The ‘citizen’-element of ‘citizen expertise’ stands for the participatory aspect of these practices. It is often used as a buzzword that points to a variation of interlinked notions, such as the grassroots level of politics, democratic self-determination, lay people or ‘the public’, and thus, in a broad-brushed way, signifies democratic credentials (Brown, 2009; Krick, 2021; Martin, 2008a). What the conditions of democratically particularly valuable citizen expertise are, will be discussed more thoroughly in the second section.
The following subsections will focus on three types of citizen expertise (‘local knowledge’, ‘service user involvement’ and ‘citizen science’), which will be located in different societal sectors and research fields and characterised in terms of their epistemological and political status. Since this study is inter alia interested in democratic legitimacy, it focuses on practices of citizen expertise that are embedded into the policy context, and thus the realm of society where democratic legitimacy questions pose themselves.
Local knowledge
The knowledge resources of local communities have been dealt with in environmental studies and research on development and planning, in particular (Collins and Evans, 2002; Corburn, 2002; Fischer, 2000; Irwin, 1995; Schoffield, 2002; Wynne, 1996). The knowledge that these groups hold is often termed local knowledge and it can be defined as the expertise of ‘users of a certain locality’ (Collins and Evans, 2002: 266) or as ‘knowledge about a local context’ (Fischer, 2000: 194). It is knowledge with a strong connection to the place of emergence, that is interwoven with immediate practices (Fischer, 2000: 201, 216) and acquired by living in a certain environment, using its infrastructure extensively or cultivating it, by being observant and in touch with other members of the community.

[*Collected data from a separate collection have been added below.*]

(** The fallback inside the legacy handler's inner [catch] is dead: it
    asks for [fake_stream_enabled] in a branch taken only when that flag
    is off.  Each attempt is therefore exactly one upstream call. *)
Lemma attemptLegacy_single_call isStream cfg key (st : Poll World) :
  attemptLegacy World upstream isStream cfg key st
  = call World upstream (legacyStrategy isStream cfg) key st.
Proof.
  unfold attemptLegacy, legacyStrategy, tableStrategy.
  destruct isStream, cfg as [[|] [|]]; simpl; try reflexivity.
  destruct (call World upstream handleRealStream key st) as [[p|e] st'];
    reflexivity.
Qed.

End LegacySelection.

(** C4 (divergence of the legacy copy): with streaming requested and both
    flags on, the current handler picks the real stream, as the table
    asks, while the legacy handler of the same file calls the fake
    stream; the current handler follows the table on every input, the
    legacy handler on every other input. *)
Theorem legacy_conflict_calls_fake_stream :
  forall (World : Type)
         (upstream : Strategy -> GeminiKey -> World -> Outcome * World)
         (key : GeminiKey) (st : Poll World),
    tableStrategy true true true = handleRealStream
    /\ attemptEdge World upstream true (mkConfig true true) key st
       = call World upstream handleRealStream key st
    /\ attemptLegacy World upstream true (mkConfig true true) key st
       = call World upstream handleFakeStream key st
    /\ (forall isStream cfg,
           attemptEdge World upstream isStream cfg key st
           = call World upstream
               (tableStrategy isStream (enabled cfg) (fake_stream_enabled cfg))
               key st)
    /\ (forall isStream cfg,
           attemptLegacy World upstream isStream cfg key st
           = call World upstream
               (if isStream && enabled cfg && fake_stream_enabled cfg
                then handleFakeStream
                else tableStrategy isStream (enabled cfg)
                                   (fake_stream_enabled cfg))
               key st).
Proof.
  intros World upstream key st.
  repeat split; try reflexivity.
  - intros isStream cfg. unfold attemptEdge.
    now rewrite selectStrategy_table.
  - intros isStream cfg.
    apply (attemptLegacy_single_call upstream).
Qed.

(* ===================================================================== *)
(** ** The loop: first success stops it (C1)                              *)
(* ===================================================================== *)

Section LoopFacts.

Context {World : Type}.
Variable attempt : GeminiKey -> Poll World -> Outcome * Poll World.
Variable isStream : bool.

Residents of a certain place are one group that is often described as holders of local knowledge (or as local experts) (Corburn, 2002: 420; Schoffield, 2002: 671). The concept also often relates to farmers, hunters and other groups that may not primarily know a place by living there, but by cultivating or using it otherwise (Fischer, 2000; Irwin, 1995; Wynne, 1996). Residents’ knowledge can relate to movement patterns or social codes, for instance. It will particularly likely be held by youths who spend a lot of time outside their houses and are in immediate touch with their local environment or by lifelong residents of a neighbourhood. Farmers and hunters’ knowledge, such as local soil and wildlife expertise, is not necessarily entirely ‘non-certified’ and ‘non-professional’ (and certainly not ‘lay’ knowledge), but crafts- and skills-based knowledge that is ‘derived from many years of experience and part of cultural traditions that have co-evolved with local environments’ (Fischer, 2000: 201). As indicated here, local knowledge often extends the personal experience of an individual; it can be passed along in the process of work, is perpetuated through stories and jokes, stored in a group’s collective memory (Fischer, 2000: 197), gathered through years of non-systematic observation and tends to be ‘tacit’, rather than explicit or written down (Corburn, 2002: 421; Fischer, 2009: 191ff.). 3 This kind of knowledge can be impossible to gather for strangers to a place who do not share the cultural habits, language and collective memory of the community (Corburn, 2002; Fischer, 2000; Wynne, 1996). Researchers or policy-makers who aim at insights into a certain locality (to understand the needs of a community and identify efficient, adequate and low-cost solutions to problems, for instance) will depend on locals providing this information.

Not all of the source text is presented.